→ **YOUR OBJECTIVE**
Read the records below. Copy each line where the string "induction" occurs.

→ **EXTRACTED INFORMATION**
(** *** Windows *)
Lemma san_window_ok s σ h b r o : inv s σ → known s h b → window (buffers s) h r o →
  ∃ br, known s r br ∧ SubBuffer br = None ∧ 0 ≤ o ∧ o + Size b ≤ Size br ∧ Context br = Context b ∧ r ≤ h.
Proof.
  intros Hi Hk Hw. revert b Hk. induction Hw as [h b0 Hb Hs|h b0 sub r o Hb Hs Hw IH]; intros b Hk.
  - pose proof Hk as [_ Hb']. assert (b0 = b) as -> by congruence. exists b. split_and!; done || lia.
  - pose proof Hk as [_ Hb']. assert (b0 = b) as -> by congruence.
    destruct (bo_sub _ _ _ _ _ (inv_known app s σ h b Hi Hk) sub Hs) as (Hlt & Ho & _ & _ & _ & bp & Hbp & Hsz & Hc).
    destruct (IH bp Hbp) as (br & ? & ? & ? & ? & ? & ?). exists br. split_and!; try done; lia || congruence.
Qed.
Lemma window_exists s σ h b : inv s σ → known s h b → ∃ r o, window (buffers s) h r o.
Proof.
  intros Hi. assert (∀ n : nat, ∀ h b, h < Z.of_nat n → known s h b → ∃ r o, window (buffers s) h r o) as Hn.
  { induction n as [|n IH]; intros h' b' Hlt Hk.
    { destruct Hk as [_ Hb]. destruct (i_next app s σ Hi) as [_ Hn]. pose proof (Hn _ _ Hb). lia. }
    destruct (SubBuffer b') as [sub|] eqn:Es; [|exists h', 0; eapply window_root; [apply Hk|done]].
    destruct (bo_sub _ _ _ _ _ (inv_known app s σ h' b' Hi Hk) sub Es) as (? & _ & _ & _ & _ & bp & Hbp & _).
    destruct (IH (Parent sub) bp) as (r & o & Hw); [lia|done|]. exists r, (o + Origin sub). eapply window_sub; [apply Hk|done..]. }
  intros Hk. apply (Hn (S (Z.to_nat h)) h b); [lia|done].
Qed.
Lemma window_fun B h r o r' o' : window B h r o → window B h r' o' → r = r' ∧ o = o'.
Proof.
  intros Hx. revert r' o'. induction Hx as [h b Hb Hs|h b sub r o Hb Hs Hw IH]; intros r' o' H'; inversion H'; simplify_eq; [done|].
  by destruct (IH _ _ ltac:(eassumption)) as [-> ->].
Qed.

Lemma window_keeps r s s' h root o : keeps r s s' → window (buffers s) h root o → window (buffers s') h root o.
Proof.
  intros Hkeep Hw. assert (∀ h b, buffers s !! h = Some b → ∃ b', buffers s' !! h = Some b' ∧ SubBuffer b' = SubBuffer b) as Hb'.
  { intros h' b Hb. pose proof (k_fixed _ _ _ _ Hkeep h') as E. rewrite Hb in E. simpl in E.
    apply fmap_Some in E as (b' & Hb' & [= _ _ _ _ E _]). by exists b'. }
  induction Hw as [h b Hb Hs|h b sub root o Hb Hs Hw IH]; destruct (Hb' h b Hb) as (b' & ? & ?);
    [apply (window_root _ h b')|apply (window_sub _ h b')]; congruence || done.
Qed.

Lemma getHandle_window s σ h r o D : inv s σ → h ∈ m_MemBufferMap s → window (buffers s) h r o →
  ∀ fuel, (Z.to_nat h ≤ fuel)%nat → getHandle_n fuel h D s = (p ← own_handle r D; mret (p + o)) s.
Proof.
  intros Hi Hr Hw. induction Hw as [h b Hb Hs|h b sub r o Hb Hs Hw IH]; intros fuel Hf.
  - assert (getHandle_n fuel h D s = own_handle h D s) as ->
      by (destruct fuel; cbn [getHandle_n]; rewrite (bind_ok (get_ok s h b (conj Hr Hb))), Hs; done).
    unfold mbind, M_bind. destruct (own_handle h D s) as [[[p|e|] s']| |]; try done. unfold mret, M_ret. by rewrite Z.add_0_r.
  - destruct (bo_sub _ _ _ _ _ (inv_known app s σ h b Hi (conj Hr Hb)) sub Hs) as (Hlt & _ & _ & _ & _ & bp & Hbp & _).
    destruct (i_next app s σ Hi) as [_ Hn]. pose proof (Hn _ _ (proj2 Hbp)). pose proof (Hn _ _ Hb).
    destruct fuel as [|fuel]; [lia|]. cbn [getHandle_n]. rewrite (bind_ok (get_ok s h b (conj Hr Hb))), Hs.
    unfold mbind at 1, M_bind at 1. rewrite IH by (apply Hbp || lia). unfold mbind, M_bind.
    destruct (own_handle r D s) as [[[p|e|] s']| |]; try done. unfold mret, M_ret. by rewrite Z.add_assoc.
Qed.

(** A handle points to the bytes of the window in the copy that is up to date. *)
Lemma getHandle_ok s σ h b r o D d : inv s σ → known s h b → window (buffers s) h r o → device_of b D = mret d →
  ∃ res s', getHandle h D s = Ret (res, s') ∧ keeps r s s' ∧ inv s' (used s s' r d σ) ∧
    (∀ h', synced s h' d = true → synced s' h' d = true) ∧
    ((∃ e, res = Err e) ∨ ∃ p n, res = Ok (p + o) ∧ current s' r d p n ∧ 0 ≤ o ∧ o + Size b ≤ n).
Proof.
  intros Hi Hk Hw Hd. destruct (san_window_ok s σ h b r o Hi Hk Hw) as (br & Hbr & Hs & Ho & Hsz & Hc & _).
  assert (device_of br D = mret d) as Hd' by (unfold device_of in *; by rewrite Hc).
  unfold getHandle. rewrite (getHandle_window s σ h r o D Hi (proj1 Hk) Hw) by done.
  assert (∀ s', keeps r s s' → (synced s r d = true → synced s' r d = true) → ∀ h', synced s h' d = true → synced s' h' d = true) as Hsyn.
  { intros s' Hkeep Hr h'. destruct (decide (h' = r)) as [->|Hne]; [done|]. unfold synced. by rewrite (k_other _ _ _ _ Hkeep h' Hne). }
  destruct (own_handle_ok app s σ r br D d Hi Hbr Hs Hd') as (res & s' & E & Hkeep & [((e & ->) & Hi' & Hl)|(p & -> & Hi' & Hcur)]).
  - rewrite (bind_err E). assert (synced s' r d = synced s r d) as Esy.
    { unfold synced. apply (f_equal (lookup r)) in Hl. unfold lasts in Hl. rewrite !lookup_fmap in Hl.
      destruct (buffers s' !! r), (buffers s !! r); simpl in *; try done. by injection Hl as ->. }
    eexists _, _. split_and!; [done..| |apply Hsyn; [done|by rewrite Esy]|left; by exists e].
    unfold used, capture. destruct (synced s' r d) eqn:Es; [|done]. destruct Hbr as [_ Hbr]. rewrite Hbr.
    case_match eqn:Eb; [|done]. exfalso. bool_to_prop. unfold synced in Es.
    assert (lasts s' !! r = Some None) as Hn by (rewrite Hl; unfold lasts; rewrite lookup_fmap, Hbr; simpl; congruence).
    unfold lasts in Hn. rewrite lookup_fmap in Hn. destruct (buffers s' !! r) as [b'|]; [|done]. simpl in *. by simplify_eq; rewrite Hn in Es.
  - rewrite (bind_ok E). assert (synced s' r d = true) as Esy.
    { pose proof Hcur as (b' & [_ Hb'] & _ & Hl & _). unfold synced. rewrite Hb'. simpl. rewrite Hl. simpl. by rewrite bool_decide_eq_true_2. }
    eexists _, _. split_and!; [done|done| |by apply Hsyn|right; exists p, (Size br); by split_and!]. unfold used. by rewrite Esy.
Qed.

(** *** Commands *)
Lemma run_pending_nil s : pending s = [] → run_pending s = s.
Proof. intros E. unfold run_pending. rewrite E. destruct s. simpl in *. by subst. Qed.

Lemma finished_command s B p n f : pending s = [] → ∃ r m, finished (command B p n f) s = Ret (r, set_mem m (called s)) ∧
  (r = Ok () ∧ m = f (mem s) ∨ ∃ e, r = Err e ∧ m = lose (calls s) p n (mem s)).
Proof.
  intros E. unfold finished, command. case_decide.
  - eexists _, _. split; [|by left]. destruct s. simpl in *. subst. by destruct B.
  - eexists _, _. split; [|right; by eexists]. rewrite run_pending_nil by done. done.
Qed.
Lemma finished_blocking s p n f : pending s = [] → finished (command true p n f) s = command true p n f s.
Proof. intros E. unfold finished, command. case_decide; [done|]. by rewrite run_pending_nil. Qed.
Lemma finished_bind_ok {A B} (m : M A) (f : A → M B) s a s' : m s = Ret (Ok a, s') → finished (m ≫= f) s = finished (f a) s'.
Proof. intros E. unfold finished. by rewrite (bind_ok E). Qed.
Lemma finished_bind_err {A B} (m : M A) (f : A → M B) s e s' : m s = Ret (Err e, s') → pending s' = [] →
  finished (m ≫= f) s = Ret (Err e, s').
Proof. intros E Hp. unfold finished. rewrite (bind_err E). by rewrite run_pending_nil. Qed.
Lemma finished_with_buffer {A} h (m other : M A) s : h ∈ m_MemBufferMap s → finished (with_buffer h m other) s = finished m s.
Proof. intros Hh. unfold finished, with_buffer. by rewrite decide_True. Qed.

→ **RESULT OF THE EXERCISE**
  intros Hi Hk Hw. revert b Hk. induction Hw as [h b0 Hb Hs|h b0 sub r o Hb Hs Hw IH]; intros b Hk.
  { induction n as [|n IH]; intros h' b' Hlt Hk.
  intros Hx. revert r' o'. induction Hx as [h b Hb Hs|h b sub r o Hb Hs Hw IH]; intros r' o' H'; inversion H'; simplify_eq; [done|].
  induction Hw as [h b Hb Hs|h b sub root o Hb Hs Hw IH]; destruct (Hb' h b Hb) as (b' & ? & ?);
  intros Hi Hr Hw. induction Hw as [h b Hb Hs|h b sub r o Hb Hs Hw IH]; intros fuel Hf.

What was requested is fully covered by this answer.